▸ **TASK OBJECTIVE**: When you find the line with "- destruct Hc." among the records below, reproduce it and each line after it exactly, ending with the line with "- by eapply bl_matched_readdir.".

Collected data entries
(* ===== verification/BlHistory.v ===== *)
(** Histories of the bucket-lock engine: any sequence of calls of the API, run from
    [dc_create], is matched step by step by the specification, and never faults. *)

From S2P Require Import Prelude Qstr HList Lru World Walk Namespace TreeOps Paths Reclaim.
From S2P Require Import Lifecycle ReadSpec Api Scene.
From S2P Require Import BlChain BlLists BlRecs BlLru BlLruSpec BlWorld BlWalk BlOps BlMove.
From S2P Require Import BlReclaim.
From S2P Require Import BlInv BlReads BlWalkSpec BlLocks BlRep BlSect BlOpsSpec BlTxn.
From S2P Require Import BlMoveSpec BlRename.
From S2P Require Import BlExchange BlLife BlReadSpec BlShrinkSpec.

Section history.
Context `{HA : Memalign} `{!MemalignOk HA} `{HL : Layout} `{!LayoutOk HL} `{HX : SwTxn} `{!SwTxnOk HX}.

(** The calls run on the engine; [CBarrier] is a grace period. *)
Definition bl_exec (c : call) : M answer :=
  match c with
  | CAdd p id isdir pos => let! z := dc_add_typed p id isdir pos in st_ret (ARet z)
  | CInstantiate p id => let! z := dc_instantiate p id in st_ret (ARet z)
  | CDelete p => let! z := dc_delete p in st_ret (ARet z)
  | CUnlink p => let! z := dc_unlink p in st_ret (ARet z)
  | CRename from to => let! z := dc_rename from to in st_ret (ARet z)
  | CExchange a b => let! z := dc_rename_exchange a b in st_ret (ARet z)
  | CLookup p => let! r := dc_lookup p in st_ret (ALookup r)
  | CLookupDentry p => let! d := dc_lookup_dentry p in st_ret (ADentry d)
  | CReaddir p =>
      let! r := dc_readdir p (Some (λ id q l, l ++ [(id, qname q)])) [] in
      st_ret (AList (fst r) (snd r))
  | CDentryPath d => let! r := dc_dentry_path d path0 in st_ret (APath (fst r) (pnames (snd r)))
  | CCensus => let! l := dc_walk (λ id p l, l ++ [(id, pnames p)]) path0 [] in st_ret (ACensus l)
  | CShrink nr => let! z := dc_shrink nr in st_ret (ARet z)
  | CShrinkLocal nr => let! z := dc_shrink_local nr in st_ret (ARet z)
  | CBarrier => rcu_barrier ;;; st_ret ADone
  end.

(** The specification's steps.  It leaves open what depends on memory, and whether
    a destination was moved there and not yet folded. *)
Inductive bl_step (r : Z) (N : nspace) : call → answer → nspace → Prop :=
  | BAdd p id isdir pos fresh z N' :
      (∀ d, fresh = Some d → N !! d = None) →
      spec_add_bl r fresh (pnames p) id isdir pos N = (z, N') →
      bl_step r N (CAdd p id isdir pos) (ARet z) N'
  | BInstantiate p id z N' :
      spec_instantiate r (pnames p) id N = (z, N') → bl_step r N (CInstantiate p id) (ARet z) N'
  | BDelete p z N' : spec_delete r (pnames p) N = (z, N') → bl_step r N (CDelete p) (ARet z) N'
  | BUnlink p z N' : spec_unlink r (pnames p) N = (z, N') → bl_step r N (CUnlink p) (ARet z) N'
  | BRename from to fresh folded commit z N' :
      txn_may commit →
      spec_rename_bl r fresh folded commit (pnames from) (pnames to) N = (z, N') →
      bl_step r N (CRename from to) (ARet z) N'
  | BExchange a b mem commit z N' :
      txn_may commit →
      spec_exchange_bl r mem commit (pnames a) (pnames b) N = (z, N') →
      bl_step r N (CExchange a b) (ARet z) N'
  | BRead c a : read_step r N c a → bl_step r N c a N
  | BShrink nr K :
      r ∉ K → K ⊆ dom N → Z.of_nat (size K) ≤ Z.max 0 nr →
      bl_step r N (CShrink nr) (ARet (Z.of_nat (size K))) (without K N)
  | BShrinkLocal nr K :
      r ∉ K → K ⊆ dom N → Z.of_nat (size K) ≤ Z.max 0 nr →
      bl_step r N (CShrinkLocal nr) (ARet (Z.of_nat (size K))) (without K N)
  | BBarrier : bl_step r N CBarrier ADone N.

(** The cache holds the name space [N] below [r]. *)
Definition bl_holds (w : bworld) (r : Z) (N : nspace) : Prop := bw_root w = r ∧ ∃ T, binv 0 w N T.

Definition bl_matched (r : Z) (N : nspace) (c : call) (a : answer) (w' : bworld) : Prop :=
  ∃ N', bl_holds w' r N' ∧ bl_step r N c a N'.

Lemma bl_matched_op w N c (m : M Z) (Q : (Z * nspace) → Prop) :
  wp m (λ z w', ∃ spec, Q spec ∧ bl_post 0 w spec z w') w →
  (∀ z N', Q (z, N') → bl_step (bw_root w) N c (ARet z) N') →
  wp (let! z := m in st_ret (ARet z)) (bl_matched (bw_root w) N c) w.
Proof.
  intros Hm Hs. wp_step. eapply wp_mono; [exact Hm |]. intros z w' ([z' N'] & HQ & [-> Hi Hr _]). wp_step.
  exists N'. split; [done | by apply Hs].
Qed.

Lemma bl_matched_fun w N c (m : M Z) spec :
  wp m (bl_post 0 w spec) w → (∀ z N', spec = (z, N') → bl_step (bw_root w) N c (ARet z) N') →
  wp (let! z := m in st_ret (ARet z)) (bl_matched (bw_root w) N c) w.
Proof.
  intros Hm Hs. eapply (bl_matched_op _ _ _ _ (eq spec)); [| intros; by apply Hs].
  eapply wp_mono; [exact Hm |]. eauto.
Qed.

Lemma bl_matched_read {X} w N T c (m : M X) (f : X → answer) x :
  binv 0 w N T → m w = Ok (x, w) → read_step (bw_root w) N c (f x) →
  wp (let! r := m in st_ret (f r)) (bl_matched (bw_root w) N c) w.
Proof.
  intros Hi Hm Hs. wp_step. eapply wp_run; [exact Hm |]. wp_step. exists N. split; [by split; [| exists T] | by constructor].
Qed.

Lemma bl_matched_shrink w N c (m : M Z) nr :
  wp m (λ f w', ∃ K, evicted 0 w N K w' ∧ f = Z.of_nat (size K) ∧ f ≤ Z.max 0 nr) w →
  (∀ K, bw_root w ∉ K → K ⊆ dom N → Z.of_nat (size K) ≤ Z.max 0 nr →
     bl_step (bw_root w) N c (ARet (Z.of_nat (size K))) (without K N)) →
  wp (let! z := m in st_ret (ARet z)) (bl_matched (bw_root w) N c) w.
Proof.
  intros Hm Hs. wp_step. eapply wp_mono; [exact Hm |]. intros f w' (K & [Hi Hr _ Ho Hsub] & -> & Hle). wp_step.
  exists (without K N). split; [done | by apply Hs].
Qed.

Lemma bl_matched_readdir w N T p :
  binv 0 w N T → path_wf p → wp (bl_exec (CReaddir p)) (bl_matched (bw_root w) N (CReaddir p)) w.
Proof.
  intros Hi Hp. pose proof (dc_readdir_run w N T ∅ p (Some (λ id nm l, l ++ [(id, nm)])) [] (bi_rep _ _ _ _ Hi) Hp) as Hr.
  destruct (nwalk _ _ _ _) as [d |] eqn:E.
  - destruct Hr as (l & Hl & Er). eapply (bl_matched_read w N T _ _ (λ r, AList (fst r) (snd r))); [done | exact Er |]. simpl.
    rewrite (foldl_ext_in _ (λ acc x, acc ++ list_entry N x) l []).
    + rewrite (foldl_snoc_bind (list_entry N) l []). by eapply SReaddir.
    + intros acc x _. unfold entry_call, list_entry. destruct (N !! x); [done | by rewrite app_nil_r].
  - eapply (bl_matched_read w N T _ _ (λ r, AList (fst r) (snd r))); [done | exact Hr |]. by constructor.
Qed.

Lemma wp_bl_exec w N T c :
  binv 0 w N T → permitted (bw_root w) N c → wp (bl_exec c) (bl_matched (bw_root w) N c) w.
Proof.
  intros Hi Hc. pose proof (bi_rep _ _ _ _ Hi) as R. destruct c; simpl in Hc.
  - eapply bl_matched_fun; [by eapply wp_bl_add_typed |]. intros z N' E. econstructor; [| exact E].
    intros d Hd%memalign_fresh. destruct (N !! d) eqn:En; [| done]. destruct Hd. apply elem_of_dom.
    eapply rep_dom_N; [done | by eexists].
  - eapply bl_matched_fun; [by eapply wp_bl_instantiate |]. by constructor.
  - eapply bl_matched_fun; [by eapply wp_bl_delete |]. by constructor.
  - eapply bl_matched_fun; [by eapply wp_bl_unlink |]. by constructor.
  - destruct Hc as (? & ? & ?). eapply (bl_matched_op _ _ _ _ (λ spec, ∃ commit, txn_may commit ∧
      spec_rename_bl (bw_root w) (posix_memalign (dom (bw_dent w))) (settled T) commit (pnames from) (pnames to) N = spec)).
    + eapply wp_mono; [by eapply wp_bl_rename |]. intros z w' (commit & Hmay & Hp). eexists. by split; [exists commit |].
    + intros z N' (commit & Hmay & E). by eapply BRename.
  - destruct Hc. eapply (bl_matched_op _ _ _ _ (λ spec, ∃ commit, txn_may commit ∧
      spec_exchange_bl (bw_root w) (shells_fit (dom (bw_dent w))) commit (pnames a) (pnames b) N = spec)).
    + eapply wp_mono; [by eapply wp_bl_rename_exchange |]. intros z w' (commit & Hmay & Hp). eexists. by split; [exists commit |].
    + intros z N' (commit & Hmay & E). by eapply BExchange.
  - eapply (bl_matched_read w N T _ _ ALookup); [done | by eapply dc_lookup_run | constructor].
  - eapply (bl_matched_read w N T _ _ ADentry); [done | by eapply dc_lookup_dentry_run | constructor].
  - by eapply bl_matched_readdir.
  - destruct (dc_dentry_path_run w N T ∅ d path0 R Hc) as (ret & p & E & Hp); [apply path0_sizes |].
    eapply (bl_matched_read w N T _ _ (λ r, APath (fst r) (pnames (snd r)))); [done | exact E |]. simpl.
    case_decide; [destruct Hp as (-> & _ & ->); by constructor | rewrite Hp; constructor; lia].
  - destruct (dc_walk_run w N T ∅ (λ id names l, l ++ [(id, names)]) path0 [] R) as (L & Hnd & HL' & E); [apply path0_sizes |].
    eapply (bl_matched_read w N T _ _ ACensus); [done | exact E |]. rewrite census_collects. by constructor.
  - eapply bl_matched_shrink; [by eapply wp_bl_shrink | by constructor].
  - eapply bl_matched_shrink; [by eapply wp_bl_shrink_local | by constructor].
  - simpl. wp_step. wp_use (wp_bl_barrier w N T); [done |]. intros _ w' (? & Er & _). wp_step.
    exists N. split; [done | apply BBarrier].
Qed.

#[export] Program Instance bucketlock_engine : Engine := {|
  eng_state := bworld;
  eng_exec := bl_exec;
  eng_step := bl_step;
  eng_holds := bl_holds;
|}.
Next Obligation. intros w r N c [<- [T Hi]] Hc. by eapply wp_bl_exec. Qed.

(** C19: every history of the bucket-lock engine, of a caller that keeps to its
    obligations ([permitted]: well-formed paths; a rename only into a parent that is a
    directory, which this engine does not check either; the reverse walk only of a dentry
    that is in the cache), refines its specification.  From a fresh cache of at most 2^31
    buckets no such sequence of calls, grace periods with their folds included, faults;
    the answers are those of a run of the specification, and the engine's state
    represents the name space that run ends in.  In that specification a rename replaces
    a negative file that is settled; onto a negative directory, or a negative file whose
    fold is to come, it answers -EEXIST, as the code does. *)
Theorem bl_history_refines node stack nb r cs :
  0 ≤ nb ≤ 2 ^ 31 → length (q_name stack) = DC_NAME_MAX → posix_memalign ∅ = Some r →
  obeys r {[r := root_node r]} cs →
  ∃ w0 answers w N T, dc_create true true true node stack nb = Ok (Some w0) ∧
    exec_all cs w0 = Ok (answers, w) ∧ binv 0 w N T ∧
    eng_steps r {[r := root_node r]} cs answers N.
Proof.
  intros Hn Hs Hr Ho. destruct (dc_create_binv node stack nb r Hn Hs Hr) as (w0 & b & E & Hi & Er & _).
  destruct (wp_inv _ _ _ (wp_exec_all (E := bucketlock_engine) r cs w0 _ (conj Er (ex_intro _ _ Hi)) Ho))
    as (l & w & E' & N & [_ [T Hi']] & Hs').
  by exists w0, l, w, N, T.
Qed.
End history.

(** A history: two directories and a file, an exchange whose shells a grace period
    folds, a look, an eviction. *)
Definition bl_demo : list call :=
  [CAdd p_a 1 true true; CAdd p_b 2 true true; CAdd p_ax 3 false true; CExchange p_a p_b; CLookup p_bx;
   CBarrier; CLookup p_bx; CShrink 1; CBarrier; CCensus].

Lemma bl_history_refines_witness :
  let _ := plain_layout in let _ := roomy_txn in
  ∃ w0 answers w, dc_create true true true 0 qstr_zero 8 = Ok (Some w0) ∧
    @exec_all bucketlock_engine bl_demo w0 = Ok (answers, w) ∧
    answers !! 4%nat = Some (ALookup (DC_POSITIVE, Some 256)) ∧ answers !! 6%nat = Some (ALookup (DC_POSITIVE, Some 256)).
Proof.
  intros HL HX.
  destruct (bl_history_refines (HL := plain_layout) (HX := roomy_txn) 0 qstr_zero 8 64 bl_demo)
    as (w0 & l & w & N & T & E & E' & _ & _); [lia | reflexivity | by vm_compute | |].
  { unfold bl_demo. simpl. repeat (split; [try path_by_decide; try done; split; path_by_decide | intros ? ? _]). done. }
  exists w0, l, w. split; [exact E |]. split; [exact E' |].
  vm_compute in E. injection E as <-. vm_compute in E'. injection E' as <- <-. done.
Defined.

▸ **SOLUTION FOR THIS EXERCISE**:
  - destruct Hc. eapply (bl_matched_op _ _ _ _ (λ spec, ∃ commit, txn_may commit ∧
      spec_exchange_bl (bw_root w) (shells_fit (dom (bw_dent w))) commit (pnames a) (pnames b) N = spec)).
    + eapply wp_mono; [by eapply wp_bl_rename_exchange |]. intros z w' (commit & Hmay & Hp). eexists. by split; [exists commit |].
    + intros z N' (commit & Hmay & E). by eapply BExchange.
  - eapply (bl_matched_read w N T _ _ ALookup); [done | by eapply dc_lookup_run | constructor].
  - eapply (bl_matched_read w N T _ _ ADentry); [done | by eapply dc_lookup_dentry_run | constructor].
  - by eapply bl_matched_readdir.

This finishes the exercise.